> What to produce
Write out exactly the lines below that run from the one containing "intros Hmax. induction" through the one containing "destruct (Hfail 0%nat", both included, with no other lines.

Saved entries
• • • •

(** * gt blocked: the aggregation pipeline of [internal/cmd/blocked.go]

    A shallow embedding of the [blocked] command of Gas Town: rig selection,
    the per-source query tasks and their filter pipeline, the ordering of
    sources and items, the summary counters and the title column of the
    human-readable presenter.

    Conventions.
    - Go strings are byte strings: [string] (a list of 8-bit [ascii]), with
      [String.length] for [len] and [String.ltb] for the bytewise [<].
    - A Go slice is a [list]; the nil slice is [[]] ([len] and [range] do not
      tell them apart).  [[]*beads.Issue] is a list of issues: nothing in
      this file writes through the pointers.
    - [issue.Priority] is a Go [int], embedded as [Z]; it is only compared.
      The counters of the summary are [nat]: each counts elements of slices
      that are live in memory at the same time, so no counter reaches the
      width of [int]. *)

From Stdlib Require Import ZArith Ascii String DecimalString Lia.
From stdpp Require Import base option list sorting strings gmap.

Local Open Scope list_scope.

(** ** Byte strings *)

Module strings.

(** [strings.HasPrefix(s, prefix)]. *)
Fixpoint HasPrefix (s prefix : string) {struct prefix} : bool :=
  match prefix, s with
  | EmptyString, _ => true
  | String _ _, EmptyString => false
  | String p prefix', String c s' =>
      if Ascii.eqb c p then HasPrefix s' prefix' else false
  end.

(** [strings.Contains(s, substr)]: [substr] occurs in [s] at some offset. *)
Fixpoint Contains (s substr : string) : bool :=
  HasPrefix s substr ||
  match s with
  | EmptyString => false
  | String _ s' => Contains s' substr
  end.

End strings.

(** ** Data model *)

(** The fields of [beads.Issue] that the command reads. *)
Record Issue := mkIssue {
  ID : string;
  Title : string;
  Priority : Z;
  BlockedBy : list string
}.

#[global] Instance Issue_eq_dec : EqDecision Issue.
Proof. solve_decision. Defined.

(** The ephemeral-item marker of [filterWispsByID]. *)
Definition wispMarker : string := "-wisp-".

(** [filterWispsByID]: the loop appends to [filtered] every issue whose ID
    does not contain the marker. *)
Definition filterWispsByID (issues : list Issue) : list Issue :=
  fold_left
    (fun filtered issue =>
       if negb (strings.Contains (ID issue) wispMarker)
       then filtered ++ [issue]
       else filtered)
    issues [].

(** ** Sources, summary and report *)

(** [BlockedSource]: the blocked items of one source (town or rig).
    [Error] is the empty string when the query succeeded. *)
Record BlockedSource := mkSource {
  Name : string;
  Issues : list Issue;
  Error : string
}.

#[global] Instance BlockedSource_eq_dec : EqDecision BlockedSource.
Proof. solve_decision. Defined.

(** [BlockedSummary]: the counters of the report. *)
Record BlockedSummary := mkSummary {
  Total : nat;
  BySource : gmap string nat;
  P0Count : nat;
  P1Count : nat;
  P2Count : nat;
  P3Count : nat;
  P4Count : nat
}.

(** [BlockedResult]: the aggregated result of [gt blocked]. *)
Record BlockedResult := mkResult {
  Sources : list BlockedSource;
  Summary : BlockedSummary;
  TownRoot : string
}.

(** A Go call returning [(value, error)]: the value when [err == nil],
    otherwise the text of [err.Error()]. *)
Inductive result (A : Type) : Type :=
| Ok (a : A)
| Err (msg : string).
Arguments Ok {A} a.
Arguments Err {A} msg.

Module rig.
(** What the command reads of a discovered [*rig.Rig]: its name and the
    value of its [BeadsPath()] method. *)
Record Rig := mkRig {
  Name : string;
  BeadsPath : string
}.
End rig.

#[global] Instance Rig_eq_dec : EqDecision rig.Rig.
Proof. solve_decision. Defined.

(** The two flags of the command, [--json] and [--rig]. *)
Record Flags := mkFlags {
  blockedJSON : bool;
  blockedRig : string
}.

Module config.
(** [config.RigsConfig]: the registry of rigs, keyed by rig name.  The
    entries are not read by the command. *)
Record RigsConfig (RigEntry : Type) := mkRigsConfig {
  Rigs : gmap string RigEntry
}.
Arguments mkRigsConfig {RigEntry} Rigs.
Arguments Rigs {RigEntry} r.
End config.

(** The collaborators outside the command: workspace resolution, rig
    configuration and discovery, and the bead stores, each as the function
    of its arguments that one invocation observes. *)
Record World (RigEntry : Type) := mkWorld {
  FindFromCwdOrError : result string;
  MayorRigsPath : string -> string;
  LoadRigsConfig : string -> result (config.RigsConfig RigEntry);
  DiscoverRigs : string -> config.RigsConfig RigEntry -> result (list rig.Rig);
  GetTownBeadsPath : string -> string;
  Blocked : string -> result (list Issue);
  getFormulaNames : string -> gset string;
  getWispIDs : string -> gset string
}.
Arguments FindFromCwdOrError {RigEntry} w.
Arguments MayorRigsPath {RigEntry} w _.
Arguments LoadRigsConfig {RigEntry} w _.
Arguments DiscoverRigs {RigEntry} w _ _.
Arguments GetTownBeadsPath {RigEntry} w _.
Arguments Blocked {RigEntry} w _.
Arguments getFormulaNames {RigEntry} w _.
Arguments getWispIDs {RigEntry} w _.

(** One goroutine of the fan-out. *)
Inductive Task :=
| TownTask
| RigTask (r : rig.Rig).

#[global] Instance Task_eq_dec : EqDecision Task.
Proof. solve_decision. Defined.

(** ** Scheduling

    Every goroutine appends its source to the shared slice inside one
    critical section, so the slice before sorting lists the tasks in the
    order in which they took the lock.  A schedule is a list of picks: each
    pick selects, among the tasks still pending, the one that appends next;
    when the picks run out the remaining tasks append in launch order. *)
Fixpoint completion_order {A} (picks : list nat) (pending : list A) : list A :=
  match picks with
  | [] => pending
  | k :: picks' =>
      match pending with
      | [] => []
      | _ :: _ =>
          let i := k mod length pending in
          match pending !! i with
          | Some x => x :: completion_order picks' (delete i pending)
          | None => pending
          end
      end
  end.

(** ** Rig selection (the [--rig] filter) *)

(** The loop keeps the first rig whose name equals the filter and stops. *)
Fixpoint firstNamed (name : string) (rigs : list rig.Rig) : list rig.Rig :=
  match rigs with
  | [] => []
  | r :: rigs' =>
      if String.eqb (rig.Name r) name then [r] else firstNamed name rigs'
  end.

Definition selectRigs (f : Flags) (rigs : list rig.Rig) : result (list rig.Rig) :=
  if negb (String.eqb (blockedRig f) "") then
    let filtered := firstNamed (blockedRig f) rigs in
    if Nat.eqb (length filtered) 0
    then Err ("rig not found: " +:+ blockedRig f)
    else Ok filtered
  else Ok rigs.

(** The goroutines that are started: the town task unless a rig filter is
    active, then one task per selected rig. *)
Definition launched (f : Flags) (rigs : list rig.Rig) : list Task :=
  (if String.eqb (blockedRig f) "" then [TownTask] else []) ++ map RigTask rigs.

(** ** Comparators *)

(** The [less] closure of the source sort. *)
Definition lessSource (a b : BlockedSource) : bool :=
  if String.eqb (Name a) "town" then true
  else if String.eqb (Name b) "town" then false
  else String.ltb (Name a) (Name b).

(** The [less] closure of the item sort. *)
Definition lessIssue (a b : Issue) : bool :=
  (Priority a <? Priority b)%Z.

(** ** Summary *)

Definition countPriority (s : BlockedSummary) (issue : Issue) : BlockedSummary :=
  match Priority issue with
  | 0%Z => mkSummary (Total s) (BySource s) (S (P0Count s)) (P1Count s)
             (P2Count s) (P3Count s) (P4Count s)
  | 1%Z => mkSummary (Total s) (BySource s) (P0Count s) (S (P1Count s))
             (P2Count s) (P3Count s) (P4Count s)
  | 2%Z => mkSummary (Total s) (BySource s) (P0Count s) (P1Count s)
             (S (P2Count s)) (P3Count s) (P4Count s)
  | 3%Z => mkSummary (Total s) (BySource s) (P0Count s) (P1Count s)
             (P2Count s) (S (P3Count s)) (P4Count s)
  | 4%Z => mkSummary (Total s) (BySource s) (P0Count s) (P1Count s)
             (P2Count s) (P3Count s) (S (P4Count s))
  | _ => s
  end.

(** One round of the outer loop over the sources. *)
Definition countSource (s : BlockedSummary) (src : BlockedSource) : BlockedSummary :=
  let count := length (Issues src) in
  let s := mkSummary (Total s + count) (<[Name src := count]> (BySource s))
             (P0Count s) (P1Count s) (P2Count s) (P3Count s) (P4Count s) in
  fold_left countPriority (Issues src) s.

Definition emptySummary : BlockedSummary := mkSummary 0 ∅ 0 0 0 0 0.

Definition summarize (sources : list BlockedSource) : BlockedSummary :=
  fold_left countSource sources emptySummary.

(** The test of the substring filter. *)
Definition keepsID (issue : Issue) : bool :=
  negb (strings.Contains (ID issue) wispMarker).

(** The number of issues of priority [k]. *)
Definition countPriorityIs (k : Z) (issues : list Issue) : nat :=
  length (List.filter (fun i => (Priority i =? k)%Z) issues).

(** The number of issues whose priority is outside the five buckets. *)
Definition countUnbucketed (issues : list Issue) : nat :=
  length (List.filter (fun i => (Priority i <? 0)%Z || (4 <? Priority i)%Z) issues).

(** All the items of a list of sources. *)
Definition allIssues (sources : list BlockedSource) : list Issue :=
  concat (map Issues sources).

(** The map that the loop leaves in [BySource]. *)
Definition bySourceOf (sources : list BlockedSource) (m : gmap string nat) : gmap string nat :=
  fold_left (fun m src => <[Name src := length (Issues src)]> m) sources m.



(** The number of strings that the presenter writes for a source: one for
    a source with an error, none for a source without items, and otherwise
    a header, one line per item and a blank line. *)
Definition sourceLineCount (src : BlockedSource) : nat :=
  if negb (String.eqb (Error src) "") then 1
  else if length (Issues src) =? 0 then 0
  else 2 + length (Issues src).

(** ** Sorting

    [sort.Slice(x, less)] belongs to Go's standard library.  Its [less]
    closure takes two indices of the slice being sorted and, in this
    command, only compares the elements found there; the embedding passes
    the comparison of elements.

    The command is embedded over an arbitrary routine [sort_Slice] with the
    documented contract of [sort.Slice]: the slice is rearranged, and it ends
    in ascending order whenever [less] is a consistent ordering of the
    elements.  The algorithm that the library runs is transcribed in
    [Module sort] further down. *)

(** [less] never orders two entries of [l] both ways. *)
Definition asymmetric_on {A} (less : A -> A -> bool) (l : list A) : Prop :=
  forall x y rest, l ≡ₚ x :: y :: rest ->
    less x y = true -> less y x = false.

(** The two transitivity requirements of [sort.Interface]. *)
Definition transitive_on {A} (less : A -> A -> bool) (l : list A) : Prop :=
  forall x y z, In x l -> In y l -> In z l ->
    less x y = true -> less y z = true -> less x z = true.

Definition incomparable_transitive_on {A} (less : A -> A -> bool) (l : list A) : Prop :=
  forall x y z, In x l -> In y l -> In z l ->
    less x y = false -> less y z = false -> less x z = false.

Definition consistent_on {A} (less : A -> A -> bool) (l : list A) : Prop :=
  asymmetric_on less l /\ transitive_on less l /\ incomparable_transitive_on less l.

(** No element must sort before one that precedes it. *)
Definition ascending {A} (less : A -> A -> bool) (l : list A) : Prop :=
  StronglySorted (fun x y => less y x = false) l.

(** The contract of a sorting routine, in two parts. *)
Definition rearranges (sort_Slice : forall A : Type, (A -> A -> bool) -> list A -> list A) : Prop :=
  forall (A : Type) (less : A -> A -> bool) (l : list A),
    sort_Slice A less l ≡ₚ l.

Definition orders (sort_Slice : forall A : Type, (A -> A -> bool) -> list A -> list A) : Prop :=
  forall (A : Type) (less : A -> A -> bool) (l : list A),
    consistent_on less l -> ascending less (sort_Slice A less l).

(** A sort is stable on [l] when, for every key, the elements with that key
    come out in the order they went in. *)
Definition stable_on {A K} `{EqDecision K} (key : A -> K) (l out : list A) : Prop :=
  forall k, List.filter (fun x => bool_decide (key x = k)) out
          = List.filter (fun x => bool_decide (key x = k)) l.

• • • •

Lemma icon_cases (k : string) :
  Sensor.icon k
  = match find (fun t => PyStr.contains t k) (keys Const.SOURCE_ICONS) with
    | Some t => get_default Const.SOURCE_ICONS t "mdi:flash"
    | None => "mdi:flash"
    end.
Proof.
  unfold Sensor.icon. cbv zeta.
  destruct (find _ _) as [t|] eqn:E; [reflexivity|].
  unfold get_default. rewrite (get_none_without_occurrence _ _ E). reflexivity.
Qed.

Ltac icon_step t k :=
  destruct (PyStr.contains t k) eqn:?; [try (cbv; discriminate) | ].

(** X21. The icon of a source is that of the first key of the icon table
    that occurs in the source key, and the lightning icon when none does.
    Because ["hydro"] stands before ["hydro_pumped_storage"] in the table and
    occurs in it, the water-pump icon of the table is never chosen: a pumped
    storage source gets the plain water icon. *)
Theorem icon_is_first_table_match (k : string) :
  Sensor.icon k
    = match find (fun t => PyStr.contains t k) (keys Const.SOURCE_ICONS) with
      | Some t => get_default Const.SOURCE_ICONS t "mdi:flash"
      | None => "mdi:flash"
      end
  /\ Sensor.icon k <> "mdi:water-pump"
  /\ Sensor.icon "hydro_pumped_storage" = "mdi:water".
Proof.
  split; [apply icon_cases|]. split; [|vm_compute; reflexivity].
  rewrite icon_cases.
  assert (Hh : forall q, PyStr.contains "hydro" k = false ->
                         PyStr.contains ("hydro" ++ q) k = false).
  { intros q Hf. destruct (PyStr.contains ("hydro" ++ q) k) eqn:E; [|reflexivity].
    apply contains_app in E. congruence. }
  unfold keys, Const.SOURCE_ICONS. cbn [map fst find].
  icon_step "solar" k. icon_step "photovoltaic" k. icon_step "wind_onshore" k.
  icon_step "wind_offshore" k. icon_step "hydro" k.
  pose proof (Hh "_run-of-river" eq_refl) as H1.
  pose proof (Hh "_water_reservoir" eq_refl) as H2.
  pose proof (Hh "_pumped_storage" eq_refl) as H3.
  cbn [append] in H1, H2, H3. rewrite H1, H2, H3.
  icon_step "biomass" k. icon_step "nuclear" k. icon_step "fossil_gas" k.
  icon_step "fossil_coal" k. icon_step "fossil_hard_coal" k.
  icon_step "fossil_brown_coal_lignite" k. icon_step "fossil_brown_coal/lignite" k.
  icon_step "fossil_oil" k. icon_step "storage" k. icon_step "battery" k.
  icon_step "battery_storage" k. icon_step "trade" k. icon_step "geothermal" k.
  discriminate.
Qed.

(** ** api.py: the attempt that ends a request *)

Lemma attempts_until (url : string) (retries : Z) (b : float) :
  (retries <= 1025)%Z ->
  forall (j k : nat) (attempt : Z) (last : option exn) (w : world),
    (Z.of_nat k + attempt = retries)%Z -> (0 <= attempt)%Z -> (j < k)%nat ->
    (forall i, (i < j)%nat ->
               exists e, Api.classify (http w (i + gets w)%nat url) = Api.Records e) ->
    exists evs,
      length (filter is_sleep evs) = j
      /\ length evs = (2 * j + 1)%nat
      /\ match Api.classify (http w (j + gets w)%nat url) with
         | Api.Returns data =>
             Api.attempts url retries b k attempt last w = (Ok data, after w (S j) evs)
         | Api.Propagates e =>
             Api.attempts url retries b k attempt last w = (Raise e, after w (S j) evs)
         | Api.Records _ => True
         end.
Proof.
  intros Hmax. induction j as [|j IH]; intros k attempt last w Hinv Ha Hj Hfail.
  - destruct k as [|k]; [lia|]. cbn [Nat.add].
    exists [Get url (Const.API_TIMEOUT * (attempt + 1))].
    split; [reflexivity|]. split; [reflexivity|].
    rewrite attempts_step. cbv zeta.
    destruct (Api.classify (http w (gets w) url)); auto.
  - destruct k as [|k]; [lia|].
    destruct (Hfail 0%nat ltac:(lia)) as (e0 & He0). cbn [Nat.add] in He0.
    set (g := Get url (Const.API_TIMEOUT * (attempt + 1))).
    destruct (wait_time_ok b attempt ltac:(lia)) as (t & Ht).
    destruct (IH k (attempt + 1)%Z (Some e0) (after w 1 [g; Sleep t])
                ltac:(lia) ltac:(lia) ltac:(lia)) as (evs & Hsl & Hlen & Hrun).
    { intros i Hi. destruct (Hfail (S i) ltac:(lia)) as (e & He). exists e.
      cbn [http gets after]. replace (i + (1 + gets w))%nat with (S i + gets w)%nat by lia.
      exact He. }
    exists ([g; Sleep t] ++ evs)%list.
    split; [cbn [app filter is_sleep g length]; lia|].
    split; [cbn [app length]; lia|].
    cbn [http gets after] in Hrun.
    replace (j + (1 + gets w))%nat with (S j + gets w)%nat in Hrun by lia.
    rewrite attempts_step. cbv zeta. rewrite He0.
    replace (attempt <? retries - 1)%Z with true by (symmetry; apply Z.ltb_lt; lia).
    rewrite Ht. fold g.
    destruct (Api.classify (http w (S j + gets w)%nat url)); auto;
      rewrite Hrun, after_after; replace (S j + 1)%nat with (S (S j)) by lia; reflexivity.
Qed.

• • • •

> Written response
  intros Hmax. induction j as [|j IH]; intros k attempt last w Hinv Ha Hj Hfail.
  - destruct k as [|k]; [lia|]. cbn [Nat.add].
    exists [Get url (Const.API_TIMEOUT * (attempt + 1))].
    split; [reflexivity|]. split; [reflexivity|].
    rewrite attempts_step. cbv zeta.
    destruct (Api.classify (http w (gets w) url)); auto.
  - destruct k as [|k]; [lia|].
    destruct (Hfail 0%nat ltac:(lia)) as (e0 & He0). cbn [Nat.add] in He0.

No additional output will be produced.